Au cours des dernières semaines, le monde a regardé avec horreur alors que le coronavirus faisait rage à travers l'Inde . Les hôpitaux étant à court de lits, d'oxygène et de médicaments , le bilan quotidien officiel des décès est d' environ 3 000 morts . Beaucoup affirment que ce nombre pourrait être un sous-dénombrement; les crématoriums et les cimetières sont à court d’espace.

La majorité de la population indienne est hindoue , qui préfère la crémation comme moyen de se débarrasser du corps. Mais la population musulmane , qui est proche de 15%, est favorable à l'enterrement de ses morts .

En général, la tradition veut que le corps soit incinéré ou enterré le plus rapidement possible - dans les 24 heures pour les hindous, les jaïns et les musulmans, et dans les trois jours pour les sikhs. Ce besoin d'élimination rapide a également contribué à la crise actuelle.
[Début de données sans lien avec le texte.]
(* ===== verification/WqGlobal.v ===== *)
(** * work_queue_global/code.c

    [start], which schedules a work item and waits for it, and the worker that
    runs [do_work_handler], interleaved on the shared [struct work_struct_data]
    that the handler frees. *)
From stdpp Require Import base gmap strings list relations.
From Stdlib Require Import ZArith Lia.
From S2P Require Import Prelude Conc.

(** ** Data and statements *)

(** The one [struct work_struct_data]: not allocated, allocated with which of
    its members are set up, or freed. *)
Inductive work_struct_data :=
  | NoData
  | WorkData (unit_of_work my_wq : bool) (data : option Z)
  | FreedData.

#[global] Instance work_struct_data_eq_dec : EqDecision work_struct_data.
Proof. solve_decision. Defined.

Inductive stmt :=
  | Kmalloc
  | SetData (z : Z)
  | InitWork
  | InitWaitqueueHead
  | ScheduleWork
  | PrintData (fmt : string)
  | PrintCondition (l : loglevel) (fmt : string)
  | Msleep
  | SetCondition (z : Z)
  | WakeUpInterruptible
  | WaitEventInterruptible          (* until [condition != 0] *)
  | Kfree
  | Ret (z : Z).

#[global] Instance stmt_eq_dec : EqDecision stmt.
Proof. solve_decision. Defined.

(** [static int __init start(void)]; the branch on [!my_data] is in the effect of
    [Kmalloc]. *)
Definition start : list stmt :=
  [ Kmalloc;
    SetData 1400;
    InitWork;
    InitWaitqueueHead;
    ScheduleWork;
    PrintCondition KERN_INFO "I'm going to sleep now ...Value of condition = %d\n";
    WaitEventInterruptible;
    PrintCondition KERN_DEFAULT "woken up...Value of condition = %d\n";
    Ret 0 ].

(** [static void do_work_handler(struct work_struct *work)]; [container_of] gives
    back the structure [start] allocated. *)
Definition do_work_handler : list stmt :=
  [ PrintData "Inside work handler..., value =  %d\n";
    Msleep;
    SetCondition 5;
    WakeUpInterruptible;
    Kfree;
    Ret 0 ].

(** ** Configurations *)

(** How [wait_event_interruptible] is taken: as its documentation describes it,
    looking at the condition and sleeping on the queue in one step, or as the
    steps of the macro. *)
Inductive wait_kind := Contract | Macro.

(** The caller of [start]: not in the wait, or looking at the condition for the
    first time; inside it before it puts itself on the queue; on the queue before it
    looks at the condition again; asleep; woken. *)
Inductive waiter := Awake | Checked | Queued | Asleep | Woken.

#[global] Instance waiter_eq_dec : EqDecision waiter.
Proof. solve_decision. Defined.

Record conf := Conf {
  my_data : work_struct_data;
  condition : Z;
  wait : waiter;                (* of [start] *)
  start_pc : list stmt;
  work_pc : list stmt;          (* empty until the work is scheduled *)
  result : option Z;
  unloaded : bool;
  log : list msg;
  err : option fault }.

#[global] Instance conf_eq_dec : EqDecision conf.
Proof. solve_decision. Defined.

Definition loaded : conf := Conf NoData 0 Awake start [] None false [] None.

Definition set_data (d : work_struct_data) (c : conf) : conf :=
  Conf d (condition c) (wait c) (start_pc c) (work_pc c) (result c) (unloaded c) (log c) (err c).
Definition set_condition (z : Z) (c : conf) : conf :=
  Conf (my_data c) z (wait c) (start_pc c) (work_pc c) (result c) (unloaded c) (log c) (err c).
Definition set_wait (w : waiter) (c : conf) : conf :=
  Conf (my_data c) (condition c) w (start_pc c) (work_pc c) (result c) (unloaded c) (log c) (err c).
Definition set_start (p : list stmt) (c : conf) : conf :=
  Conf (my_data c) (condition c) (wait c) p (work_pc c) (result c) (unloaded c) (log c) (err c).
Definition set_work (p : list stmt) (c : conf) : conf :=
  Conf (my_data c) (condition c) (wait c) (start_pc c) p (result c) (unloaded c) (log c) (err c).
Definition say (m : msg) (c : conf) : conf :=
  Conf (my_data c) (condition c) (wait c) (start_pc c) (work_pc c) (result c) (unloaded c) (log c ++ [m]) (err c).
Definition returned_ (z : Z) (c : conf) : conf :=
  Conf (my_data c) (condition c) (wait c) [] (work_pc c) (Some z) (unloaded c) (log c) (err c).
Definition unload (c : conf) : conf :=
  Conf (my_data c) (condition c) (wait c) (start_pc c) (work_pc c) (result c) true (log c) (err c).
Definition crash (f : fault) (c : conf) : conf :=
  Conf (my_data c) (condition c) (wait c) (start_pc c) (work_pc c) (result c) (unloaded c) (log c) (Some f).

(** [my_data->...]: a fault unless the structure is allocated. *)
Definition access (c : conf) (k : bool → bool → option Z → conf) : list conf :=
  match my_data c with
  | WorkData w q d => [k w q d]
  | NoData => [crash NullDeref c]
  | FreedData => [crash BadDeref c]
  end.

(** ** The moves *)

(** The wait of [start].  A condition that holds ends it at once.  Otherwise, by
    the contract, the caller goes to sleep on [my_data->my_wq], and looks at the
    condition again when it is woken.  The macro puts the caller on the queue
    ([prepare_to_wait]), looks again and only then sleeps; woken, it goes to the
    queue once more; and it takes itself off the queue when it finds the
    condition true there ([finish_wait]). *)
Definition wait_event (k : wait_kind) (p : list stmt) (c : conf) : list conf :=
  match wait c with
  | Awake =>
      if negb (condition c =? 0) then [set_start p c]
      else match k with
           | Contract => access c (λ _ q _, if q then set_wait Asleep c else crash UninitRead c)
           | Macro => [set_wait Checked c]
           end
  | Checked => access c (λ _ q _, if q then set_wait Queued c else crash UninitRead c)
  | Queued =>
      if negb (condition c =? 0) then access c (λ _ _ _, set_wait Awake (set_start p c))
      else [set_wait Asleep c]
  | Asleep => []
  | Woken => match k with Contract => [set_wait Awake c] | Macro => [set_wait Checked c] end
  end.

Definition start_moves (k : wait_kind) (c : conf) : list conf :=
  match start_pc c with
  | [] => []
  | i :: p =>
      let c' := set_start p c in
      match i with
      | Kmalloc =>
          [set_data (WorkData false false None) c';
           returned_ (-1) (say (Msg KERN_INFO "kmalloc failed\n" []) c')]
      | SetData z => access c' (λ w q _, set_data (WorkData w q (Some z)) c')
      | InitWork => access c' (λ _ q d, set_data (WorkData true q d) c')
      | InitWaitqueueHead => access c' (λ w _ d, set_data (WorkData w true d) c')
      | ScheduleWork =>
          access c' (λ w _ _, if w then set_work do_work_handler c' else crash UninitRead c')
      | PrintCondition l fmt => [say (Msg l fmt [AInt (condition c)]) c']
      | WaitEventInterruptible => wait_event k p c
      | Ret z => [returned_ z c']
      | _ => []
      end
  end.

(** A signal ends the wait; [start] does not look at the result. *)
Definition signal_moves (c : conf) : list conf :=
  match wait c, start_pc c with
  | (Queued | Asleep), WaitEventInterruptible :: p => [set_wait Awake (set_start p c)]
  | _, _ => []
  end.

Definition work_moves (c : conf) : list conf :=
  match work_pc c with
  | [] => []
  | i :: p =>
      if unloaded c then [crash BadDeref c] else
      let c' := set_work p c in
      match i with
      | PrintData fmt =>
          access c' (λ _ _ d, match d with
            | Some z => say (Msg KERN_INFO fmt [AInt z]) c'
            | None => crash UninitRead c'
            end)
      | Msleep => [c']
      | SetCondition z => [set_condition z c']
      | WakeUpInterruptible =>
          access c' (λ _ q _, if q then
            (if decide (wait c = Asleep ∨ wait c = Queued) then set_wait Woken c' else c') else crash UninitRead c')
      | Kfree => access c' (λ _ _ _, set_data FreedData c')
      | Ret _ => [set_work [] c']
      | _ => []
      end
  end.

(** [static void __exit stops(void)] does nothing. *)
Definition stops_moves (c : conf) : list conf :=
  if bool_decide (result c = Some 0) && negb (unloaded c) then [unload c] else [].

Definition moves (k : wait_kind) (signals : bool) (c : conf) : list conf :=
  match err c with
  | Some _ => []
  | None =>
      start_moves k c ++ work_moves c ++ (if signals then signal_moves c else []) ++ stops_moves c
  end.

Definition runs_to (k : wait_kind) (sg : bool) : conf → Prop := reachable (moves k sg) loaded.

Definition bound : nat := 2000.

(** ** Theorems *)

Definition sleep_line (z : Z) : msg :=
  Msg KERN_INFO "I'm going to sleep now ...Value of condition = %d\n" [AInt z].
Definition woken_line : msg := Msg KERN_DEFAULT "woken up...Value of condition = %d\n" [AInt 5].
Definition handler_line : msg := Msg KERN_INFO "Inside work handler..., value =  %d\n" [AInt 1400].

(** What holds in every configuration for a wait by its contract, without a
    signal. *)
Definition orderly (c : conf) : Prop :=
  (err c = None ∨ err c = Some BadDeref ∧ unloaded c = true ∧ work_pc c ≠ []) ∧
  (woken_line ∈ log c → handler_line ∈ log c) ∧
  (result c = Some 0 → condition c = 5 ∧ wait c = Awake ∧
     (log c = [sleep_line 0; handler_line; woken_line] ∨
      log c = [handler_line; sleep_line 0; woken_line] ∨
      log c = [handler_line; sleep_line 5; woken_line])) ∧
  (my_data c = FreedData → condition c = 5 ∧ work_pc c = [Ret 0] ∨ work_pc c = []).

#[global] Instance orderly_dec c : Decision (orderly c).
Proof. unfold orderly. apply _. Defined.

(** Without signals, and for a wait that does no more than its contract,
    every interleaving of [start] and the handler is orderly: [start]
    returns 0 only after the handler has set the condition and it is not left
    asleep, it prints one of three logs, the structure is freed once and last,
    and the only possible fault is the handler running after the module was
    unloaded. *)
Theorem global_queue_orderly c : runs_to Contract false c → orderly c.
Proof. revert c. apply (reachable_all _ bound _ _). vm_compute. reflexivity. Qed.

(** C34: two ways to a fault with the module as it is: the macro, which goes to
    [my_data->my_wq] again after the wake-up, finds it freed by the handler; and
    after a signal [start] returns 0 although the handler has not run, so that
    the module can be unloaded under the handler. *)
Theorem global_queue_hazards :
  (∃ c, runs_to Macro false c ∧ err c = Some BadDeref ∧ unloaded c = false ∧ my_data c = FreedData) ∧
  (∃ c, runs_to Contract true c ∧ err c = Some BadDeref ∧ result c = Some 0 ∧ condition c = 0).
Proof.
  split.
  - apply (reachable_some _ bound loaded (λ c,
      err c = Some BadDeref ∧ unloaded c = false ∧ my_data c = FreedData)). vm_compute. reflexivity.
  - apply (reachable_some _ bound loaded (λ c,
      err c = Some BadDeref ∧ result c = Some 0 ∧ condition c = 0)). vm_compute. reflexivity.
Qed.

(** *** Every run ends *)

Definition wait_rank (w : waiter) : nat :=
  match w with Woken => 5 | Awake => 4 | Checked => 3 | Queued => 2 | Asleep => 1 end.
(** The handler is still to come as long as it was not scheduled. *)
Definition rank (c : conf) : nat :=
  20 * length (start_pc c) + wait_rank (wait c) + 10 * length (work_pc c) +
  (if decide (ScheduleWork ∈ start_pc c) then 100 else 0) +
  (if unloaded c then 0 else 1) + (if err c is Some _ then 0 else 1).

(** The moves of the code: signals and the unloading may never come. *)
Definition own_moves (k : wait_kind) (c : conf) : list conf :=
  match err c with Some _ => [] | None => start_moves k c ++ work_moves c end.

(** The three logs of [start] and the handler. *)
Definition sample_logs : list (list msg) :=
  [[sleep_line 0; handler_line; woken_line]; [handler_line; sleep_line 0; woken_line];
   [handler_line; sleep_line 5; woken_line]].

(** How a run ends: no memory; [start] and the handler have returned and the
    structure is freed, without signals with one of three logs; the module went
    under the handler; or the wait found the queue freed. *)
Definition ended (k : wait_kind) (sg : bool) (c : conf) : Prop :=
  (err c = None ∧ result c = Some (-1) ∧ my_data c = NoData ∧ work_pc c = []) ∨
  (err c = None ∧ result c = Some 0 ∧ my_data c = FreedData ∧ work_pc c = [] ∧ condition c = 5 ∧
     (sg = false → log c ∈ sample_logs)) ∨
  (err c = Some BadDeref ∧ result c = Some 0 ∧ unloaded c = true ∧ work_pc c ≠ []) ∨
  (k = Macro ∧ err c = Some BadDeref ∧ result c = None ∧ my_data c = FreedData ∧
     (wait c = Checked ∨ wait c = Queued)).

#[global] Instance wait_kind_eq_dec : EqDecision wait_kind.
Proof. solve_decision. Defined.
#[global] Instance ended_dec k sg c : Decision (ended k sg c).
Proof. unfold ended. apply _. Defined.

(** C14: whatever the interleaving, with the wait by its contract or as the macro
    takes its steps, with or without signals, every run comes to an end: without
    memory [start] has returned -1; or [start] has returned 0, the handler has
    run and the structure is freed, without signals with one of three logs, in
    which the handler precedes the return from the wait; or the handler ran after the unloading; or
    the macro found the queue freed.  [start] never waits for ever. *)
Theorem global_queue_ends k sg : inevitable (moves k sg) (own_moves k) (ended k sg) loaded.
Proof.
  destruct k, sg; apply (explored_inevitable _ bound (own_moves _) rank _ (ended _ _)); vm_compute; reflexivity.
Qed.

(** [start] to its wait, the handler to its end, and the rest of [start]. *)
Definition handled : conf :=
  default loaded (follow (moves Contract false) (replicate 17 O) loaded).

Lemma handled_reached : runs_to Contract false handled.
Proof. apply (follow_reachable _ (replicate 17 O)). vm_compute. reflexivity. Qed.

Lemma global_queue_orderly_witness : orderly handled.
Proof. exact (global_queue_orderly handled handled_reached). Defined.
Des centaines de familles veulent que le corps de leurs proches soit soigné le plus rapidement possible, mais il y a une pénurie de personnes capables de faire les funérailles et les derniers rites. Cela a conduit à une situation où les gens paient des pots- de- vin afin d'obtenir un espace ou un four pour la crémation. Il y a également des rapports de bagarres physiques et d'intimidation .

En tant que chercheur intéressé par la manière dont les sociétés asiatiques racontent des histoires sur l'au-delà et y préparent le défunt , je soutiens que la crise des coronavirus représente un cataclysme culturel sans précédent qui a forcé la culture indienne à remettre en question la façon dont elle gère ses morts.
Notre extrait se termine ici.